22 de ago. de 2026

Revoltas estudantis na Índia e comparações com o Brasil

Publicado originalmente no Jornal da USP em 22/7/26


Dezenas de milhares de jovens saem às ruas da Índia contra fraudes no exame nacional de admissão para os cursos de medicina que afetou mais de dois milhões de candidatos. O que começou como uma legítima queixa contra o vazamento de provas e gabaritos rapidamente se transformou em uma revolta ampla contra o sistema educacional, o desemprego juvenil e o sufocamento econômico das famílias.

O cenário guarda paralelos com os desafios educacionais vividos no Brasil, já que ambos os países compartilham o drama de uma juventude que investe tempo e recursos na educação, mas esbarra em sistemas de ensino mercantilizados e mercados de trabalho altamente disfuncionais. As demandas indianas exigem transparência imediata nos exames, punição rigorosa a fraudadores e o congelamento de taxas abusivas em universidades públicas, somando-se à histórica e complexa discussão sobre as ações afirmativas.

Na Índia, as cotas são baseadas em castas e comunidades indígenas e originárias marginalizadas, gerando debates intensos entre estudantes de grupos historicamente discriminados, que lutam para manter o acesso, enquanto os não beneficiados protestam devido à concorrência extrema, agravada pela falta de vagas públicas. No Brasil, o sistema de cotas evoluiu para um modelo misto com critérios sociais e raciais que ampliou a inclusão, embora ambos os países ainda enfrentem a necessidade urgente de expansão da infraestrutura estatal para absorver a enorme demanda da população.

Ao analisar a estrutura educacional das duas nações em números arredondados, os contrastes desenham o tamanho do desafio. O Brasil apresenta uma rede de ensino superior visivelmente mais privatizada, com cerca de 80% das matrículas na rede particular, enquanto na Índia esse índice é de 56%. Outra diferença crucial reside na gratuidade: as universidades públicas brasileiras são totalmente gratuitas por lei, ao passo que as instituições públicas indianas são pagas e cobram taxas e anuidades dos estudantes. Essa cobrança pesa severamente sobre o orçamento familiar.

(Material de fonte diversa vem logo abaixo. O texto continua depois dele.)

Lemma close_each_closes l : ∀ v v',
  close_each iom l v = Ret v' →
  closes (λ i, i ∈ l) v v' ∧ sv_cancelled v' = sv_cancelled v.
Proof.
  induction l as [|i l IH]; intros v v'; cbn [close_each].
  - intros [= <-]. split; [|done]. eapply closes_iff; [|apply closes_refl].
    intros i. split; [done|]. by intros ?%not_elem_of_nil.
  - destruct (close_at iom i v) as [v1| |] eqn:E; try done. cbn [obind].
    intros [H2 Hc2]%IH. apply close_at_closes in E as (H1 & Hc1 & _). split; [|congruence].
    eapply closes_iff; [|eapply (closes_trans _ _ _ _ _ H1 H2)].
    + intros j. cbn. by rewrite elem_of_cons.
    + intros j. destruct (decide (j = i)); auto.
    + apply elem_dec.
Qed.

(** * Binding *)

(** A socket listening on an address: the kernel has bound its descriptor to
    the bytes of the address, and in the state that left, has taken [listen]
    for it. *)
Definition called (addr : Address) (c : Socket) : Prop :=
  ∃ k k1 k2 : K,
    bind_f (m_sock c) (take (Z.to_nat (getAddrLen addr)) (getAddr addr)) k = (0, k1) ∧
    listen_f (m_sock c) somaxconn k1 = (0, k2).
Definition listens (addr : Address) (c : Socket) : Prop :=
  isValid c = true ∧ m_isConnected c = false ∧ m_family c = getFamily addr ∧
  m_type c = SOCK_STREAM ∧ called addr c.
#[local] Instance coded : Libs unit text := {
  Load s := fst <$> decode (length s) s;
  emit := code;
  map_items m := [];
  cast _ s := Some s;
  show s := Some s;
  base_eqb x y := bool_decide (x = y);
  less x y := false;
  hash_order l := l;
  hash_order_pairs l := l;
}.

Definition scalar_text (n : node) : option text := match n with Scalar s => Some s | _ => None end.

Definition demo_defines : list LogDefine :=
  [mkLD (str "app") ERROR (str "%m%n") [mkAD 1 WARN (str "%p") (str "app.log"); mkAD 2 UNKNOWN [] []];
   mkLD (str "root") UNKNOWN [] []].

Lemma definitions_survive_witness :
  defines_from_string scalar_text (defines_to_string demo_defines) =
  Some [mkLD (str "app") UNKNOWN (str "%m%n") [mkAD 1 UNKNOWN [] (str "app.log"); mkAD 2 UNKNOWN [] []];
        mkLD (str "root") UNKNOWN [] []].
Proof.
  apply (definitions_survive scalar_text (λ s, eq_refl) demo_defines); [|by vm_compute].
  repeat constructor; by vm_compute.
Defined.

(** A manager with a logger of two appenders, and a fresh one. *)
Definition demo_loggers : LoggerManager :=
  match configure_all [] [mkLD (str "app") WARN (str "%m%n") [mkAD 1 INFO (str "%p") (str "a.log"); mkAD 2 INFO [] []]]
    demo_mgr with Ret m => m | _ => demo_mgr end.

Lemma demo_loggers_forall (P : text → Logger → Prop) :
  Forall (λ e, P (fst e) (snd e)) (map_to_list (m_loggers demo_loggers)) →
  ∀ n lg, m_loggers demo_loggers !! n = Some lg → P n lg.
Proof.
  rewrite Forall_forall. intros H n lg Hn. apply (H (n, lg)). by apply elem_of_map_to_list.
Qed.

Lemma demo_heap_forall (P : nat → LogAppender → Prop) :
  Forall (λ e, P (fst e) (snd e)) (map_to_list (m_heap demo_loggers)) →
  ∀ a ap, m_heap demo_loggers !! a = Some ap → P a ap.
Proof.
  rewrite Forall_forall. intros H a ap Ha. apply (H (a, ap)). by apply elem_of_map_to_list.
Qed.

(** To check a property of all entries of a map, compute them. *)
Ltac entries m :=
  let l := eval vm_compute in (map_to_list m) in
  let E := fresh in
  assert (map_to_list m = l) as E by (by vm_compute); rewrite E; clear E;
  repeat constructor; cbn [fst snd].
Lemma rw_lock l hs i m :
  rw_held l hs → i ∉ hs.*1 →
  match (match m with Shared => pthread_rwlock_rdlock | Excl => pthread_rwlock_wrlock end) i l with
  | Ret (Some (_, l')) => admits m hs ∧ rw_held l' ((i, m) :: hs)
  | Ret None => hs ≠ []
  | _ => False
  end.
Proof.
  unfold rw_held, pthread_rwlock_rdlock, pthread_rwlock_wrlock.
  destruct l as [[w|] rs]; simpl.
  - intros [-> ->] Hi. simpl in Hi. apply not_elem_of_cons in Hi as [Hi _].
    destruct m; simpl; rewrite bool_decide_eq_false_2 by done; done.
  - intros [Hp Hf] _. destruct m; simpl.
    + destruct rs as [|r rs].
      * apply Permutation_nil_l in Hp. symmetry in Hp. apply fmap_nil_inv in Hp as ->. by simpl.
      * intros ->. by apply Permutation_nil_r in Hp.
    + simpl. repeat split; [done|by rewrite Hp|by constructor].
Qed.

Lemma rw_unlock l hs hs' i m :
  rw_held l hs → hs ≡ₚ (i, m) :: hs' → i ∉ hs'.*1 →
  ∃ l', pthread_rwlock_unlock i l = Ret (0, l') ∧ rw_held l' hs'.
Proof.
  unfold rw_held, pthread_rwlock_unlock. destruct l as [[w|] rs]; simpl.
  - intros [-> ->] [= -> <- <-]%Permutation_singleton_l _.
    rewrite bool_decide_eq_true_2 by done. eexists. split; [done|]. simpl. by split.
  - intros [Hp Hf] Hh Hi.
    rewrite bool_decide_eq_true_2 by (rewrite Hp, Hh; simpl; set_solver).
    eexists. split; [done|]. simpl. split.
    + apply remove_one_perm. by rewrite Hp, Hh.
    + rewrite Hh in Hf. by inversion Hf.
Qed.

#[export, program] Instance RWMutex_exclusive : ExclusiveLock RWMutex :=
  {| held m := rw_held (m_lock m) |}.
Next Obligation. done. Qed.
Next Obligation.
  intros [l] hs i m Hl Hi. pose proof (rw_lock l hs i m Hl Hi) as H. simpl in *.
  destruct m; unfold rdlock, wrlock; simpl;
    match type of H with match ?x with _ => _ end => by destruct x as [[[? l']|]| |] end.
Qed.
Next Obligation.
  intros [l] hs hs' i m Hl Hp Hi. simpl in *. unfold RWMutex_unlock. simpl.
  destruct (rw_unlock l hs hs' i m Hl Hp Hi) as (l' & -> & ?). by eexists.
Qed.

(** * Critical sections *)

Section sections.
Context {D L : Type}.
Abbreviation stmt := (stmt D L).

(** What a statement does to the data and to the thread's own state. *)
Definition effect : Type := D * L → D * L.
Definition section : Type := list effect.

Definition run_section (sec : section) (s : D * L) : D * L := foldl (λ s f, f s) s sec.

(** The uses of the guards in a thread from a statement on: a guard begins and
    ends its scope, changes happen under an exclusive guard, looks under any,
    and no scope is left open. *)
Fixpoint guarded (g : option ScopedLock) (p : list stmt) : bool :=
  match p, g with
  | [], None => true
  | Guard m :: k, None => guarded (Some (mkGuard m true)) k
  | GLock :: k, Some g => guarded (Some (mkGuard (g_mode g) true)) k
  | GUnlock :: k, Some g => guarded (Some (mkGuard (g_mode g) false)) k
  | EndScope :: k, Some _ => guarded None k
  | Access _ :: k, Some (mkGuard Excl true) => guarded g k
  | Look _ :: k, Some g => m_locked g && guarded (Some g) k
  | _, _ => false
  end.

Definition locked (g : option ScopedLock) : bool :=
  match g with Some g => m_locked g | None => false end.

Definition add_effect (f : effect) (ss : list section) : list section :=
  match ss with [] => [] | s :: ss => (f :: s) :: ss end.

(** The critical sections of a thread, in order; when [b], the first one is
    open already. *)
Fixpoint sections (b : bool) (p : list stmt) : list section :=
  match p with
  | [] => if b then [[]] else []
  | s :: k =>
      match s with
      | Guard _ | GLock => sections true k
      | GUnlock | EndScope => if b then [] :: sections false k else sections false k
      | Access f => add_effect (λ s, f s.1 s.2) (sections b k)
      | Look f => add_effect (λ s, (s.1, f s.1 s.2)) (sections b k)
      end
  end.

(** ** The reference: a critical section is one step *)

Definition atomic_step (s : D * list L) (e : nat * section) : D * list L :=
  match s.2 !! e.1 with
  | Some l => let '(d, l) := run_section e.2 (s.1, l) in (d, <[e.1 := l]> s.2)
  | None => s
  end.

Definition atomic_run (log : list (nat * section)) (s : D * list L) : D * list L :=
  foldl atomic_step s log.

(** The sections of a log that are of thread [i]. *)
Definition sections_of (i : nat) (log : list (nat * section)) : list section :=
  (filter (λ e, e.1 = i) log).*2.

Lemma sections_of_snoc i j log sec :
  sections_of i (log ++ [(j, sec)]) = sections_of i log ++ (if decide (j = i) then [sec] else []).
Proof.
  unfold sections_of. rewrite filter_app, fmap_app. f_equal.
  destruct (decide (j = i)) as [E|E]; [by rewrite filter_cons_True|by rewrite filter_cons_False].
Qed.

Lemma atomic_run_snoc log e s : atomic_run (log ++ [e]) s = atomic_step (atomic_run log s) e.
Proof. unfold atomic_run. by rewrite foldl_app. Qed.

Definition looks (sec : section) : Prop := Forall (λ f : effect, ∀ s, (f s).1 = s.1) sec.

Lemma run_section_looks sec s : looks sec → (run_section sec s).1 = s.1.
Proof.
  intros H. revert s. induction H as [|f sec Hf _ IH]; intros s; [done|].
  simpl. unfold run_section in *. simpl. by rewrite IH.
Qed.

Lemma run_section_snoc sec f s : run_section (sec ++ [f]) s = f (run_section sec s).
Proof. unfold run_section. by rewrite foldl_app. Qed.

Lemma sections_open p : ∃ cur r, sections true p = cur :: r.
Proof.
  induction p as [|s p (cur & r & IH)]; [by eexists _, _|].
  destruct s; simpl; rewrite ?IH; simpl; by eexists _, _.
Qed.
End sections.

(** * Any interleaving *)

Section interleaving.
Context {T : Type} {HL : Lockable T} {HE : ExclusiveLock T} {D L : Type}.
Abbreviation stmt := (stmt D L).
Abbreviation thr := (thr D L).
Abbreviation conf := (conf T D L).
Implicit Types (c : conf) (th : thr) (hs : list (nat * mode)).

(** Two holders at once are both readers. *)
Definition compatible hs : Prop :=
  NoDup hs.*1 ∧ ∀ i, (i, Excl) ∈ hs → hs = [(i, Excl)].

Lemma compatible_add hs i m : compatible hs → i ∉ hs.*1 → admits m hs → compatible ((i, m) :: hs).
Proof.
  intros [Hn Hx] Hi Ha. split; [by constructor|]. intros j [E|Hj]%elem_of_cons.
  - injection E as -> <-. by rewrite Ha.
  - destruct m; simpl in Ha; [rewrite Ha in Hj; by apply not_elem_of_nil in Hj|].
    rewrite Forall_forall in Ha. by specialize (Ha _ Hj).
Qed.

Lemma compatible_sub hs h hs' : compatible hs → hs ≡ₚ h :: hs' → compatible hs'.
Proof.
  intros [Hn Hx] Hp. split.
  - rewrite Hp in Hn. by apply NoDup_cons in Hn as [_ ?].
  - intros i Hi. assert ((i, Excl) ∈ hs) as ->%Hx by (rewrite Hp; set_solver).
    apply Permutation_singleton_l in Hp. injection Hp as <- <-. by apply not_elem_of_nil in Hi.
Qed.

(** A thread, whose completed sections are [sec], when the reference has
    reached [dl] and the thread's own state [l] there, and the data is [dc]. *)
Definition thread_ok (dl dc : D) (p : list stmt) (sec : list section) (l : L) th : Prop :=
  guarded (guard th) (rest th) = true ∧
  if locked (guard th) then
    ∃ dn cur r, sections true (rest th) = cur :: r ∧
      sections false p = sec ++ (dn ++ cur) :: r ∧
      run_section dn (dl, l) = (dc, own th) ∧
      (g_mode <$> guard th = Some Shared → looks dn)
  else sections false p = sec ++ sections false (rest th) ∧ own th = l.

Record Inv (ps : list (list stmt * L)) (d : D) c (log : list (nat * section))
    (hs : list (nat * mode)) (dl : D) (ls : list L) : Prop := {
  inv_run : atomic_run log (d, ps.*2) = (dl, ls);
  inv_held : held (mutex c) hs;
  inv_compatible : compatible hs;
  inv_holders i m : (i, m) ∈ hs ↔ ∃ th, threads c !! i = Some th ∧ guard th = Some (mkGuard m true);
  inv_threads : length (threads c) = length ps;
  inv_own : length ls = length ps;
  inv_ok i th p l : threads c !! i = Some th → ps !! i = Some p → ls !! i = Some l →
    thread_ok dl (data c) p.1 (sections_of i log) l th;
  inv_data : (∀ i, (i, Excl) ∉ hs) → data c = dl;
}.

Lemma inv_lookup ps d c log hs dl ls i th :
  Inv ps d c log hs dl ls → threads c !! i = Some th →
  ∃ p l, ps !! i = Some p ∧ ls !! i = Some l ∧ thread_ok dl (data c) p.1 (sections_of i log) l th.
Proof.
  intros HI Hi. apply lookup_lt_Some in Hi as Hlt.
  pose proof (inv_threads _ _ _ _ _ _ _ HI). pose proof (inv_own _ _ _ _ _ _ _ HI).
  destruct (lookup_lt_is_Some_2 ps i) as [p Hp]; [lia|].
  destruct (lookup_lt_is_Some_2 ls i) as [l Hl]; [lia|].
  exists p, l. split; [done|]. split; [done|]. by eapply inv_ok.
Qed.

Lemma inv_start d ps :
  Forall (λ p, guarded None p.1 = true) ps →
  Inv ps d (start d ps) [] [] d ps.*2.
Proof.
  intros Hg. constructor; simpl; try done.
  - apply held_fresh.
  - split; [constructor|]. by intros i ?%not_elem_of_nil.
  - intros i m. split; [by intros ?%not_elem_of_nil|].
    intros (th & Hi & Hth). apply list_lookup_fmap_Some in Hi as (p & -> & _). done.
  - apply length_fmap.
  - apply length_fmap.
  - intros i th p l Hth Hp Hl. rewrite list_lookup_fmap, Hp in Hth.
    rewrite list_lookup_fmap, Hp in Hl. simplify_eq/=.
    split; [by eapply (Forall_lookup_1 _ _ _ _ Hg Hp)|]. done.
Qed.

(** ** Thread [i] passes a statement *)

Section pass.
Context (ps : list (list stmt * L)) (d : D) (c : conf) (log : list (nat * @section D L))
  (hs : list (nat * mode)) (dl : D) (ls : list L).
Context (HI : Inv ps d c log hs dl ls).
Context (i : nat) (s : stmt) (k : list stmt) (g : option ScopedLock) (l : L).
Context (Hth : threads c !! i = Some (mkThr (s :: k) g l)).
(** The thread may be at [s], and what follows uses its guard [g'] right. *)
Context (g' : option ScopedLock) (Hk : guarded g' k = true).

Lemma holder_locked m : (i, m) ∈ hs → g = Some (mkGuard m true).
Proof. intros (th & Hth' & Hg)%(inv_holders _ _ _ _ _ _ _ HI). by simplify_eq/=. Qed.

Lemma unlocked_no_holder : locked g = false → i ∉ hs.*1.
Proof.
  intros Hg ((j & m) & E & Hj)%list_elem_of_fmap. simpl in E. rewrite <- E in Hj.
  apply holder_locked in Hj. rewrite Hj in Hg. done.
Qed.

(** The holders after the step, when they are [hs'], which agrees with [hs] on
    the other threads. *)
Lemma holders_update hs' l' :
  (∀ m, (i, m) ∈ hs' ↔ g' = Some (mkGuard m true)) →
  (∀ j m, j ≠ i → (j, m) ∈ hs' ↔ (j, m) ∈ hs) →
  ∀ j m, (j, m) ∈ hs' ↔
    ∃ th, <[i := mkThr k g' l']> (threads c) !! j = Some th ∧ guard th = Some (mkGuard m true).
Proof.
  intros Hi Hj j m. destruct (decide (j = i)) as [->|Hne].
  - rewrite list_lookup_insert_eq by (by eapply lookup_lt_Some). rewrite Hi. split.
    + intros ->. by eexists.
    + intros (th & [= <-] & Hg). done.
  - rewrite list_lookup_insert_ne by done. rewrite Hj by done. apply (inv_holders _ _ _ _ _ _ _ HI).
Qed.

(** The next state is in the invariant when the passing thread is all right
    there and the other threads' part of it has not changed. *)
Lemma inv_update mu' d' l' log' hs' dl' ls' :
  atomic_run log' (d, ps.*2) = (dl', ls') →
  held mu' hs' → compatible hs' →
  (∀ m, (i, m) ∈ hs' ↔ g' = Some (mkGuard m true)) →
  (∀ j m, j ≠ i → (j, m) ∈ hs' ↔ (j, m) ∈ hs) →
  length ls' = length ps →
  (∀ j, j ≠ i → ls' !! j = ls !! j ∧ sections_of j log' = sections_of j log) →
  (∀ p l0, ps !! i = Some p → ls' !! i = Some l0 →
     thread_ok dl' d' p.1 (sections_of i log') l0 (mkThr k g' l')) →
  (∀ j th p l0, j ≠ i → threads c !! j = Some th →
     thread_ok dl (data c) p (sections_of j log) l0 th →
     thread_ok dl' d' p (sections_of j log) l0 th) →
  ((∀ j, (j, Excl) ∉ hs') → d' = dl') →
  Inv ps d (mkConf mu' d' (<[i := mkThr k g' l']> (threads c))) log' hs' dl' ls'.
Proof.
  intros Hrun Hh Hc Hi Hj Hlen Hoth Hme Hothers Hd. constructor; simpl; try done.
  - by apply holders_update.
  - rewrite length_insert. apply (inv_threads _ _ _ _ _ _ _ HI).
  - intros j th p l0 Hjth Hp Hl. destruct (decide (j = i)) as [->|Hne].
    + rewrite list_lookup_insert_eq in Hjth by (by eapply lookup_lt_Some). simplify_eq. by apply Hme.
    + rewrite list_lookup_insert_ne in Hjth by done. destruct (Hoth j Hne) as [El ->].
      rewrite El in Hl. eapply Hothers; [done..|]. by eapply inv_ok.
Qed.

(** It gets the lock. *)
Lemma pass_acquire m mu' :
  locked g = false → g' = Some (mkGuard m true) →
  sections false (s :: k) = sections true k →
  admits m hs → held mu' ((i, m) :: hs) →
  Inv ps d (mkConf mu' (data c) (<[i := mkThr k g' l]> (threads c))) log ((i, m) :: hs) dl ls.
Proof.
  intros Hg Eg Hs Ha Hh. pose proof (unlocked_no_holder Hg) as Hi.
  pose proof HI as [Hrun _ Hc _ _ Hlen Hok Hd]. apply inv_update; try done.
  - by apply compatible_add.
  - intros m'. rewrite elem_of_cons, Eg. split; [intros [?|?]|intros ?; left]; simplify_eq; try done.
    exfalso. apply Hi. by apply (list_elem_of_fmap_2 fst) in H.
  - intros j m' Hne. rewrite elem_of_cons. split; [intros [?|?]|]; simplify_eq; tauto.
  - intros p l0 Hp Hl. destruct (Hok _ _ _ _ Hth Hp Hl) as [_ Ht].
    cbn [guard rest own] in Ht. rewrite Hg in Ht.
    destruct Ht as [Ht El]. split; [done|]. cbn [guard rest own]. rewrite Eg, El.
    destruct (sections_open k) as (cur & r & E). exists [], cur, r.
    split; [done|]. rewrite Ht, Hs, E. split; [done|]. split; [|by constructor].
    unfold run_section. simpl. f_equal. symmetry. apply Hd. intros j Hj.
    destruct m; simpl in Ha; [by rewrite Ha in Hj; apply not_elem_of_nil in Hj|].
    rewrite Forall_forall in Ha. by specialize (Ha _ Hj).
  - intros Hx. apply Hd. intros j Hj. apply (Hx j). set_solver.
Qed.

Enquanto o Brasil tem uma renda per capita pelo critério de paridade de poder de compra equivalente a US$ 24 mil, a Índia registra a metade, cerca de US$ 13 mil, fazendo com que as taxas públicas indianas comprometam até 15% dos rendimentos médios e empurrem as famílias para o endividamento. Surge então um paradoxo econômico fundamental: embora a distribuição de renda medida pelo Índice de Gini na Índia (25,5 em 2022 segundo o Banco Mundial) seja estatisticamente muito melhor do que a brasileira (52 em 2023 pela mesma fonte), o baixo patamar da renda média indiana torna a situação real de acesso e permanência na faculdade equivalentemente difícil. A desigualdade brasileira exclui pela concentração extrema de renda no topo, enquanto o cenário indiano nivela a maior parte da população em uma faixa que não consegue arcar com os custos do mercado privado.

Com uma taxa de matrícula de jovens no ensino superior de 43% no Brasil contra apenas 30% na Índia, o gargalo indiano deixa 7 em cada 10 jovens fora da faculdade, gerando uma competição desumana que mercantiliza o ensino através de cursinhos caros. Na atualidade, a quebra da promessa de que o diploma traria ascensão social alimenta o desemprego juvenil e a informalidade nos dois países, unindo as juventudes do Brasil e da Índia na mesma urgência por um futuro digno.